El Gobierno argentino enfrenta el desafío de mantener la estabilidad financiera mientras impulsa reformas económicas y recuperación productiva. La visita de la directora del FMI, Kristalina Georgieva, ratificó el respaldo al programa económico, aunque dejó clara la necesidad de preservar disciplina fiscal para cualquier reducción impositiva futura. Simultáneamente, el Banco Central interrumpió su histórica racha de compras de divisas y se eliminaron restricciones para exportar por courier: tres movimientos que reflejan el equilibrio que persigue la política económica entre reservas, superávit y estímulo productivo.
¿Por qué el FMI respalda pero condiciona las retenciones?
Durante su visita a Buenos Aires en julio de 2026, Georgieva valoró la reducción de inflación, la acumulación de reservas, el superávit fiscal y el crecimiento energético registrados en los períodos anteriores.
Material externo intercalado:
(** ** One call after another *)

Lemma list_find_insert_found {T} (P : T -> Prop) `{forall x, Decision (P x)}
    (l : list T) (i : nat) (x y : T) :
  list_find P l = Some (i, x) -> P y ->
  list_find P (<[i := y]> l) = Some (i, y).
Proof.
  intros Hf Hy. apply list_find_Some in Hf as (Hi & Hx & Hbefore).
  apply list_find_Some. split; [|split].
  - apply list_lookup_insert_eq. apply lookup_lt_Some in Hi. exact Hi.
  - exact Hy.
  - intros j z Hj Hlt. rewrite list_lookup_insert_ne in Hj by lia.
    apply (Hbefore j z Hj Hlt).
Qed.

Lemma list_find_snoc_new {T} (P : T -> Prop) `{forall x, Decision (P x)}
    (l : list T) (y : T) :
  list_find P l = None -> P y ->
  list_find P (l ++ [y]) = Some (length l, y).
Proof.
  intros Hf Hy. rewrite list_find_app_r by exact Hf.
  cbn [list_find]. rewrite decide_True by exact Hy. reflexivity.
Qed.

Lemma insert_snoc {T} (l : list T) (x y : T) : <[length l := y]> (l ++ [x]) = l ++ [y].
Proof.
  replace (length l) with (length l + 0)%nat by lia.
  rewrite insert_app_r. reflexivity.
Qed.

Lemma set_menuBar_at_twice (W : World) (mw : ptr) (mbar mbar' : list QMenu) :
  set_menuBar_at (set_menuBar_at W mw mbar) mw mbar' = set_menuBar_at W mw mbar'.
Proof.
  unfold set_menuBar_at. destruct W; cbn. f_equal.
  rewrite update_update. apply update_ext. intros []; reflexivity.
Qed.

Lemma posted_set_menuBar_at (W : World) (mw : ptr) (mbar : list QMenu) :
  posted (set_menuBar_at W mw mbar) = posted W.
Proof. destruct W; reflexivity. Qed.

Lemma skeleton_set_menuBar_at (W : World) (mw : ptr) (mbar : list QMenu) :
  map skeleton (topLevelWidgets (set_menuBar_at W mw mbar)) =
  map skeleton (topLevelWidgets W).
Proof.
  unfold set_menuBar_at. cbn [topLevelWidgets with_widgets].
  apply skeleton_update. intros cls. apply tag_set_menuBar.
Qed.

Lemma length_append (p s : string) :
  String.length (p ++ s)%string = (String.length p + String.length s)%nat.
Proof.
  induction p as [|a p IH]; [reflexivity|].
  change (S (String.length (p ++ s)%string) = S (String.length p + String.length s)).
  f_equal. exact IH.
Qed.

Lemma prefixed_string_differs (p s : string) :
  p <> "" -> (p ++ s)%string <> s.
Proof.
  intros Hp He. apply (f_equal String.length) in He.
  rewrite length_append in He.
  destruct p as [|a p]; [contradiction|]. cbn [String.length] in He. lia.
Qed.

(** X12.  [win_insert_menu_item] is not repeatable on a new item.  When
    the first menu titled [Pulldown] has no item [Label], a call with
    [Before] "-" appends an item whose tool tip is "win_menu:" followed by
    the goal, and the same call made again leaves that one item in place but
    sets its tool tip to the goal alone, which is another string. *)
Theorem X12_win_insert_menu_item_again (thid : Z) (Pulldown Label Goal : string)
    (W : World) (c : console_ref) (mw : ptr) (mbar : list QMenu) (i : nat)
    (ac : QMenu) :
  console_by_thread thid W = Some c ->
  parent_main_window (processEvents W) (self c) = Some (mw, mbar) ->
  list_find (fun ac => title ac = Pulldown) mbar = Some (i, ac) ->
  Label <> "--" ->
  list_find (fun bc => text bc = Label) (actions ac) = None ->
  let item := new_QAction (self c) Label "win_menu" Goal in
  let once := processEvents (snd (win_insert_menu_item thid Pulldown Label "-" Goal W)) in
  let twice :=
    processEvents (snd (win_insert_menu_item thid Pulldown Label "-" Goal once)) in
  once = set_menuBar_at (processEvents W) mw
           (<[i := {| title := title ac; actions := actions ac ++ [item] |}]> mbar) /\
  twice = set_menuBar_at (processEvents W) mw
            (<[i := {| title := title ac;
                       actions := actions ac ++ [setToolTip item Goal] |}]> mbar) /\
  toolTip item = ("win_menu:" ++ Goal)%string /\
  toolTip (setToolTip item Goal) = Goal /\
  once <> twice.
Proof.
  intros Hc Hp Hmenu HL Hitem item once twice.
  assert (Hin1 : insert_menu_item_in (self c) Label "-" Goal "win_menu" (actions ac) =
                 (actions ac ++ [item], true)).
  { unfold insert_menu_item_in. destruct (String.eqb_spec Label "--"); [contradiction|].
    cbn [negb]. rewrite Hitem. reflexivity. }
  assert (Honce : once = set_menuBar_at (processEvents W) mw
            (<[i := {| title := title ac; actions := actions ac ++ [item] |}]> mbar)).
  { unfold once.
    rewrite (win_insert_menu_item_bar thid Pulldown Label "-" Goal W c mw mbar Hc Hp).
    rewrite (insert_menu_item_first _ _ _ _ _ _ mbar i ac _ Hmenu Hin1). reflexivity. }
  set (ac1 := {| title := title ac; actions := actions ac ++ [item] |}) in *.
  assert (Hposted : posted once = []).
  { rewrite Honce, posted_set_menuBar_at. apply posted_processEvents. }
  destruct (console_by_thread_same_place thid W once c) as (c' & Hc' & Hself); [|exact Hc|].
  { rewrite Honce, skeleton_set_menuBar_at. apply skeleton_processEvents. }
  assert (Hp1 : parent_main_window (processEvents once) (self c') =
                Some (mw, <[i := ac1]> mbar)).
  { rewrite (processEvents_idle _ Hposted), Hself, Honce.
    apply (parent_main_window_set_menuBar _ _ mw mbar _ Hp). }
  assert (Hmenu1 : list_find (fun ac => title ac = Pulldown) (<[i := ac1]> mbar) =
                   Some (i, ac1)).
  { apply (list_find_insert_found _ _ _ _ _ Hmenu).
    apply list_find_Some in Hmenu as (_ & Ht & _). exact Ht. }
  assert (Hitem1 : list_find (fun bc => text bc = Label) (actions ac1) =
                   Some (length (actions ac), item)).
  { apply list_find_snoc_new; [exact Hitem | reflexivity]. }
  assert (Htwice : twice = set_menuBar_at (processEvents W) mw
            (<[i := {| title := title ac;
                       actions := actions ac ++ [setToolTip item Goal] |}]> mbar)).
  { unfold twice.
    rewrite (win_insert_menu_item_bar thid Pulldown Label "-" Goal once c' mw _ Hc' Hp1).
    rewrite (insert_menu_item_first _ _ _ _ _ _ _ i ac1 _ Hmenu1
               (insert_menu_item_in_rebinds _ _ _ _ _ _ _ _ HL Hitem1)).
    rewrite (processEvents_idle _ Hposted), Honce, set_menuBar_at_twice.
    rewrite list_insert_insert_eq. cbn [actions title ac1]. rewrite insert_snoc.
    reflexivity. }
  split; [exact Honce|]. split; [exact Htwice|].
  split; [reflexivity|]. split; [reflexivity|].
  intros He. rewrite Honce, Htwice in He.
  apply (f_equal (fun V => parent_main_window V (self c))) in He.
  rewrite !(parent_main_window_set_menuBar _ _ mw mbar _ Hp) in He.
  injection He as He. apply (f_equal (fun l => l !! i)) in He.
  apply list_find_Some in Hmenu as (Hi & _). apply lookup_lt_Some in Hi.
  rewrite !list_lookup_insert_eq in He by exact Hi.
  injection He as He. apply app_inv_head in He. injection He as He.
  apply (prefixed_string_differs "win_menu:" Goal); [discriminate | exact He].
Qed.

(** [win_insert_menu_item('File', 'Save', '-', save)] on a File menu without
    Save. *)
Lemma X12_win_insert_menu_item_again_witness :
  let W := demo_world [File_menu] in
  let once := processEvents (snd (win_insert_menu_item 1 "File" "Save" "-" "save" W)) in
  let twice := processEvents (snd (win_insert_menu_item 1 "File" "Save" "-" "save" once)) in
  once <> twice.
Proof.
  intros W once twice.
  apply (X12_win_insert_menu_item_again 1 "File" "Save" "save" W
           {| self := [0; 1]%nat; widget := demo_console_widget;
              console := demo_console |} [0%nat] [File_menu] 0%nat File_menu);
    first [reflexivity | discriminate].
Defined.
Sin embargo, también advirtió sobre desafíos pendientes: empleo formal débil, consumo limitado, acceso al crédito restringido, infraestructura insuficiente e inversiones privadas por debajo de lo esperado.
El respaldo del organismo internacional no implica margen para flexibilizar la disciplina fiscal. La recaudación impositiva muestra contracción real y el Gobierno necesita mantener un superávit primario equivalente al 1,4% del PBI. En ese contexto, las retenciones a las exportaciones aportarían aproximadamente $5,7 billones durante el segundo semestre de 2026, cifra equivalente a más de u$s3.500 millones e igual a cerca de medio punto del producto bruto.
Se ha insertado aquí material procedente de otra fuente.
(** ** The score tree (the part of PyGuitarPro's model the passes touch) *)

(** A note: its instrument code, the string it is written on, and everything
    else the passes never look at. *)
Record Note (A : Type) : Type := mkNote {
  value : Z;
  string : Z;
  attrs : A
}.
Arguments mkNote {A} _ _ _.
Arguments value {A} _.
Arguments string {A} _.
Arguments attrs {A} _.

Record Beat (A D : Type) : Type := mkBeat {
  duration : D;
  notes : list (Note A)
}.
Arguments mkBeat {A D} _ _.
Arguments duration {A D} _.
Arguments notes {A D} _.

Record Voice (A D : Type) : Type := mkVoice { beats : list (Beat A D) }.
Arguments mkVoice {A D} _.
Arguments beats {A D} _.

Record Measure (A D : Type) : Type := mkMeasure { voices : list (Voice A D) }.
Arguments mkMeasure {A D} _.
Arguments voices {A D} _.

Record Track (A D : Type) : Type := mkTrack {
  isPercussionTrack : bool;
  measures : list (Measure A D)
}.
Arguments mkTrack {A D} _ _.
Arguments isPercussionTrack {A D} _.
Arguments measures {A D} _.

(** ** Python containers *)

(** [x in s] for a set or list of integers. *)
Definition mem (x : Z) (s : list Z) : bool := existsb (Z.eqb x) s.

(** [s.add(x)] on a set kept as a duplicate-free list. *)
Definition add (x : Z) (s : list Z) : list Z :=
  if mem x s then s else s ++ [x].

(** [s.update(l)]. *)
Definition update (s l : list Z) : list Z :=
  fold_left (fun acc x => add x acc) l s.

(** A [dict] keeps its keys in order of first insertion; assigning to a key
    that is already there replaces the value and leaves the position. *)
Fixpoint dict_set {V : Type} (k : Z) (v : V) (d : list (Z * V)) : list (Z * V) :=
  match d with
  | [] => [(k, v)]
  | (k', v') :: d' =>
      if k' =? k then (k, v) :: d' else (k', v') :: dict_set k v d'
  end.

Definition dict_values {V : Type} (d : list (Z * V)) : list V := map snd d.

(** The option monad, for the one loop that may run out of fuel. *)
Definition bind {X Y : Type} (m : option X) (f : X -> option Y) : option Y :=
  match m with
  | Some x => f x
  | None => None
  end.

Notation "x <- m ;; k" := (bind m (fun x => k))
  (at level 61, m at next level, right associativity).

Fixpoint mapM {X Y : Type} (f : X -> option Y) (l : list X) : option (list Y) :=
  match l with
  | [] => Some []
  | x :: l' => y <- f x ;; ys <- mapM f l' ;; Some (y :: ys)
  end.

(** ** standardize_percussion_tracks.py *)

Definition TOMS : list Z := [38; 40; 37; 41; 43; 45; 47; 48; 50].
Definition CYMBALS : list Z := [49; 57; 52; 55; 51; 53; 54; 56; 59; 42; 44; 46].
(** [TOMS.union(CYMBALS)]; the two tables share no code. *)
Definition HAND_NOTES : list Z := TOMS ++ CYMBALS.

Definition set_value {A : Type} (n : Note A) (v : Z) : Note A :=
  mkNote v (string n) (attrs n).

Definition set_string {A : Type} (n : Note A) (s : Z) : Note A :=
  mkNote (value n) s (attrs n).

Definition _simplify_note {A : Type} (note : Note A) : Note A :=
  if value note =? 35 then set_value note 36
  else if value note =? 40 then set_value note 38
  else if value note =? 59 then set_value note 51
  else note.

(** The two [any(...)] tests of [_place_note]. *)
Definition cymbal_on_string_1 (v : Z) (note_values : list Z) : bool :=
  existsb (fun w => mem w CYMBALS && ((w <? v) || (w =? 49))) note_values.

Definition tom_on_string_3 (v : Z) (note_values : list Z) : bool :=
  existsb (fun w => mem w TOMS && ((w <? v) || (w =? 38))) note_values.

Definition _place_note {A : Type} (note : Note A) (note_values : list Z) : Note A :=
  if value note =? 36 then set_string note 5
  else if value note =? 38 then set_string note 3
  else if value note =? 44 then set_string note 6
  else if value note =? 49 then set_string note 1
  else if mem (value note) CYMBALS then
    if cymbal_on_string_1 (value note) note_values
    then set_string note 2
    else set_string note 1
  else if mem (value note) TOMS then
    if tom_on_string_3 (value note) note_values
    then set_string note 4
    else set_string note 3
  else note.

(** The candidates of the fill loop: codes of table [tbl] that are not yet
    retained. *)
Definition candidate (tbl return_values : list Z) (v : Z) : bool :=
  mem v tbl && negb (mem v return_values).

(** [if any(c) : return_values.add(next(v for v in note_values if c))], with
    [more] the extra guard of the second attempt.  [next] cannot fail behind
    its [any]. *)
Definition try_append (more : bool) (tbl note_values return_values : list Z)
  : list Z :=
  if more && existsb (candidate tbl return_values) note_values then
    match find (candidate tbl return_values) note_values with
    | Some v => add v return_values
    | None => return_values
    end
  else return_values.

(** The [while len(return_values) < 2] loop of [_trim_note_values]; [None]
    when the fuel is used up before the loop exits. *)
Fixpoint fill_loop (fuel : nat) (note_values return_values : list Z)
  : option (list Z) :=
  if (length return_values <? 2)%nat then
    match fuel with
    | O => None
    | S fuel' =>
        let rv1 := try_append true CYMBALS note_values return_values in
        let rv2 := try_append (length rv1 <? 2)%nat TOMS note_values rv1 in
        fill_loop fuel' note_values rv2
    end
  else Some return_values.

Section Standardize.

Variable A : Type.

(** The order in which Python iterates over [set(l)]. *)
Variable set_iter : list Z -> list Z.

Definition _trim_note_values (fuel : nat) (notes : list (Note A))
  : option (list (Note A)) :=
  let note_values := set_iter (map value notes) in
  let hand_values := filter (fun v => mem v HAND_NOTES) note_values in
  return_values <-
    (if (2 <? length hand_values)%nat then
       let rv := [] in
       let rv := if mem 38 note_values then add 38 rv else rv in
       let rv := if mem 49 note_values then add 49 rv else rv in
       let rv := if (length rv <? 2)%nat && mem 57 note_values
                 then add 49 rv else rv in
       fill_loop fuel note_values rv
     else Some hand_values) ;;
  let return_values :=
    update return_values
           (filter (fun v => negb (mem v HAND_NOTES)) note_values) in
  Some (filter (fun note => mem (value note) return_values) notes).

(** [{note.value: note for note in ...}.values()] *)
Definition dedup_by_value (notes : list (Note A)) : list (Note A) :=
  dict_values (fold_left (fun d note => dict_set (value note) note d) notes []).

(** The body of the innermost loop of [standardize_track], on the notes of
    one beat.  A [Note] object is always true, so [not any(beat.notes)]
    holds exactly when the beat has no note. *)
Definition standardize_notes (fuel : nat) (ns : list (Note A))
  : option (list (Note A)) :=
  match ns with
  | [] => Some []
  | _ :: _ =>
      let ns1 := dedup_by_value (map _simplify_note ns) in
      ns2 <- _trim_note_values fuel ns1 ;;
      let note_values := set_iter (map value ns2) in
      Some (map (fun note => _place_note note note_values) ns2)
  end.

Variable D : Type.

Definition standardize_beat (fuel : nat) (beat : Beat A D)
  : option (Beat A D) :=
  ns <- standardize_notes fuel (notes beat) ;;
  Some (mkBeat (duration beat) ns).

Definition standardize_voice (fuel : nat) (voice : Voice A D)
  : option (Voice A D) :=
  bs <- mapM (standardize_beat fuel) (beats voice) ;; Some (mkVoice bs).

Definition standardize_measure (fuel : nat) (measure : Measure A D)
  : option (Measure A D) :=
  vs <- mapM (standardize_voice fuel) (voices measure) ;; Some (mkMeasure vs).

Definition standardize_track (fuel : nat) (track : Track A D)
  : option (Track A D) :=
  ms <- mapM (standardize_measure fuel) (measures track) ;;
  Some (mkTrack (isPercussionTrack track) ms).

(** [standardize]: only percussion tracks are rewritten. *)
Definition standardize_tracks (fuel : nat) (tracks : list (Track A D))
  : option (list (Track A D)) :=
  mapM (fun track =>
          if isPercussionTrack track then standardize_track fuel track
          else Some track) tracks.

End Standardize.

Arguments _trim_note_values {A} _ _ _.
Arguments dedup_by_value {A} _.
Arguments standardize_notes {A} _ _ _.
Arguments standardize_beat {A} _ {D} _ _.
Arguments standardize_voice {A} _ {D} _ _.
Arguments standardize_measure {A} _ {D} _ _.
Arguments standardize_track {A} _ {D} _ _.
Arguments standardize_tracks {A} _ {D} _ _.

(** An iteration order to run the definitions with: the codes in order of
    first insertion. *)
Fixpoint first_seen (l : list Z) : list Z :=
  match l with
  | [] => []
  | x :: l' => x :: filter (fun y => negb (y =? x)) (first_seen l')
  end.

(** ** clear_percussion_tracks.py *)

(** [last.duration = d] changes a beat object that [newbeats] already holds.
    The beats of a voice are therefore kept in a store, addressed by their
    position in [voice.beats]; [last] and the entries of [newbeats] are
    references into it. *)
Record coalescer (A D : Type) : Type := mkCoalescer {
  store : list (Beat A D);
  last : option nat;
  newbeats : list nat
}.
Arguments mkCoalescer {A D} _ _ _.
Arguments store {A D} _.
Arguments last {A D} _.
Arguments newbeats {A D} _.

(** [l[i] = x]; the references of the pass are always in range. *)
Fixpoint assign {X : Type} (i : nat) (x : X) (l : list X) : list X :=
  match l, i with
  | [], _ => []
  | _ :: l', O => x :: l'
  | y :: l', S i' => y :: assign i' x l'
  end.

Definition deref {X : Type} (l : list X) (refs : list nat) : list X :=
  flat_map (fun r => match nth_error l r with
                     | Some x => [x]
                     | None => []
                     end) refs.

Section Clear.

Variables A D : Type.

(** [guitarpro.Duration]: [d.time] in ticks, and [Duration.fromTime],
    which raises [ValueError] ([None]) when no notated duration lasts
    exactly that long. *)
Variable time : D -> Z.
Variable fromTime : Z -> option D.

Definition set_duration (beat : Beat A D) (d : D) : Beat A D :=
  mkBeat d (notes beat).

(** [if beat.notes:] *)
Definition sounding (beat : Beat A D) : bool :=
  match notes beat with
  | [] => false
  | _ :: _ => true
  end.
Una nueva reducción de retenciones dependerá de que el Ejecutivo identifique ingresos alternativos o genere ahorros adicionales que compensen la merma recaudatoria. Esa es la restricción que el FMI enfatizó y que condiciona cualquier política de baja tributaria hacia adelante.
¿Qué pasó con las compras de dólares del Banco Central?
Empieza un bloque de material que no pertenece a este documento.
(** C8. [prepareLanguageModelChatInformation] never rejects, and whenever
    [fetchModels] throws - the all-endpoints-failed error of the current
    service; the HTTP, validation and empty-catalogue errors of the
    single-endpoint service - the call resolves with the empty list. *)
Theorem prepare_catches_fetch_errors userAgent options
    (token : CancellationToken) (w : World) :
  ((exists infos w',
      prepareLanguageModelChatInformation userAgent options token w
      = (Resolved infos, w'))
   /\ (forall apiKey w1 e w2,
         ensureApiKey (silent options) w = (Resolved (Some apiKey), w1) ->
         apiKey <> "" ->
         fetchModels userAgent apiKey w1 = (Rejected e, w2) ->
         fst (prepareLanguageModelChatInformation userAgent options token w)
         = Resolved []))
  /\ ((exists infos w',
         Legacy.prepareLanguageModelChatInformation userAgent options token w
         = (Resolved infos, w'))
      /\ (forall apiKey w1 e w2,
            Legacy.ensureApiKey (silent options) w
            = (Resolved (Some apiKey), w1) ->
            apiKey <> "" ->
            Legacy.fetchModels userAgent apiKey w1 = (Rejected e, w2) ->
            fst (Legacy.prepareLanguageModelChatInformation userAgent options
                   token w)
            = Resolved [])).
Proof.
  split; split.
  - unfold prepareLanguageModelChatInformation, await.
    destruct (ensureApiKey_resolves (silent options) w) as (k & w1 & ->).
    destruct (negb (truthy k)); [unfold resolve; eauto|].
    destruct (loadModels_run userAgent (default "" k) options w1) as (w2 & ->).
    destruct (fetchModels userAgent (default "" k) w1) as [[result|e] w3];
      unfold resolve; simpl; eauto.
  - intros apiKey w1 e w2 Hkey Hne Hfetch.
    unfold prepareLanguageModelChatInformation, await.
    rewrite Hkey, (truthy_Some_nonempty _ Hne). simpl.
    destruct (loadModels_run userAgent apiKey options w1) as (w3 & ->).
    rewrite Hfetch. reflexivity.
  - unfold Legacy.prepareLanguageModelChatInformation, await.
    destruct (ensureApiKey_resolves (silent options) w) as (k & w1 & Hk).
    change (Legacy.ensureApiKey (silent options) w)
      with (ensureApiKey (silent options) w).
    rewrite Hk.
    destruct (negb (truthy k)); [unfold resolve; eauto|].
    destruct (loadModels_run_legacy userAgent (default "" k) options w1)
      as (w2 & ->).
    destruct (Legacy.fetchModels userAgent (default "" k) w1)
      as [[result|e] w3]; unfold resolve; simpl; eauto.
  - intros apiKey w1 e w2 Hkey Hne Hfetch.
    unfold Legacy.prepareLanguageModelChatInformation, await.
    rewrite Hkey, (truthy_Some_nonempty _ Hne). simpl.
    destruct (loadModels_run_legacy userAgent apiKey options w1) as (w3 & ->).
    rewrite Hfetch. reflexivity.
Qed.
(** A big-endian 32-bit target whose [<fenv.h>] has [FE_DOWNWARD] only. *)
Definition big_endian_no_upward : platform :=
  {| headers := ["endian.h"; "bits/wordsize.h"; "fenv.h"; "ucontext.h"; "saclib.h"];
     byte_order := 4321; little_endian := 1234; wordsize := 32;
     fe_downward := Some 3; fe_upward := None;
     sizeof_Word := 4; sizeof_pointer := 4 |}.

(** A target with the PDP byte order and no directed rounding. *)
Definition pdp_endian : platform :=
  {| headers := ["endian.h"; "bits/wordsize.h"; "fenv.h"; "ucontext.h"; "saclib.h"];
     byte_order := 3412; little_endian := 1234; wordsize := 32;
     fe_downward := None; fe_upward := None;
     sizeof_Word := 4; sizeof_pointer := 4 |}.

(** A target without [<ucontext.h>]. *)
Definition no_ucontext : platform :=
  {| headers := ["endian.h"; "bits/wordsize.h"; "fenv.h"; "saclib.h"];
     byte_order := 1234; little_endian := 1234; wordsize := 64;
     fe_downward := Some 1024; fe_upward := Some 2048;
     sizeof_Word := 4; sizeof_pointer := 8 |}.

(** Surroundings in which [getcontext] succeeds, and in which it fails. *)
Definition capture_ok : machine :=
  {| frame := λ _, 4096; getcontext := λ _ _, 0 |}.
Definition capture_broken : machine :=
  {| frame := λ _, 4096; getcontext := λ _ _, -1 |}.

(** Translation units that come with markers of their own. *)
Definition both_markers : macros :=
  <["_LITTLE_ENDIAN_" := None]> (<["_BIG_ENDIAN_" := None]> ∅).
Definition big_marker : macros := <["_BIG_ENDIAN_" := None]> ∅.
Definition rounding_marker : macros := <["_X86_LINUX_" := None]> ∅.

Definition own_fenv : macros :=
  <["FE_DOWNWARD" := Some 1]> (<["FE_UPWARD" := Some 2]> ∅).


(** * Facts *)

Lemma include_shipped p h m :
  h ∈ headers p → include p h m = Some (define_all (header_macros p h) m).
Proof. intros H. unfold include. by rewrite bool_decide_eq_true_2. Qed.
Tras 135 jornadas consecutivas de compra de divisas, el Banco Central registró una rueda con saldo neutro a fines de julio de 2026. Los analistas de la City no interpretaron el dato como señal de alerta ni como inicio de una reversión negativa sostenida en la acumulación de reservas.
La pausa coincidió con factores puntuales: mayor demanda de dólares del sector energético, fijación del tipo de cambio para vencimientos de letras dollar linked y cierre de posiciones de fin de mes. Ante esa presión, la autoridad monetaria optó por no sumar compras adicionales que agravaran la volatilidad cambiaria.
El mercado espera que las adquisiciones se reanuden en los próximos meses, aunque probablemente en volúmenes menores que durante el primer semestre de 2026, cuando las liquidaciones agrícolas estuvieron en su pico. Las exportaciones energéticas pendientes, ventas de soja rezagadas y emisiones de deuda de empresas y provincias podrían aportar divisas en el segundo semestre. La estrategia oficial es fortalecer reservas sin provocar movimientos abruptos en el mercado de cambios.
¿Cómo beneficia la eliminación del tope de courier a las pymes?
El Gobierno eliminó el límite de u$s3.000 que regía para exportaciones por courier. A partir de la medida, las empresas pueden utilizar el régimen simplificado sin tope de valor, aunque cada paquete continúa limitado a 50 kilos de peso.
El cambio favorece principalmente a pymes y emprendedores que comercializan productos de alto valor en volúmenes reducidos: equipamiento médico, electrónica, maquinaria de precisión, indumentaria, cosmética, vinos y alimentos regionales. Cuando una operación superaba el anterior límite, los exportadores debían recurrir a despachos tradicionales, incurriendo en mayor documentación, costos operativos y tiempos de procesamiento.
La nueva regulación mantiene el canal simplificado y busca acelerar las ventas internacionales. Para las importaciones personales, siguen vigentes otros límites: máximo u$s3.000 por envío, 50 kilos, tres unidades de una misma especie y cinco operaciones por persona en cada año calendario.
Impacto para empresas y administradores: el equilibrio que define 2026
Los tres movimientos de política económica anunciados durante julio de 2026 reflejan una búsqueda deliberada de equilibrio: preservar estabilidad macroeconómica sin sacrificar el crecimiento productivo. Para administradores y dueños de empresas, esto significa que el entorno seguirá caracterizado por reservas fortalecidas, tipo de cambio sin saltos abruptos y gradual apertura de canales de exportación.
Sin embargo, la condicionalidad fiscal del FMI implica que reducciones impositivas dependerán de mejoras en la recaudación o ahorros presupuestarios. Las pymes exportadoras ganan flexibilidad con el courier sin tope, pero deben monitorear la evolución del dólar paralelo y las tasas de interés. El resultado final dependerá de si la estabilidad financiera logra convivir con más inversión, exportaciones y actividad económica real: el punto central que FMI, mercados y sectores productivos observarán durante los próximos meses.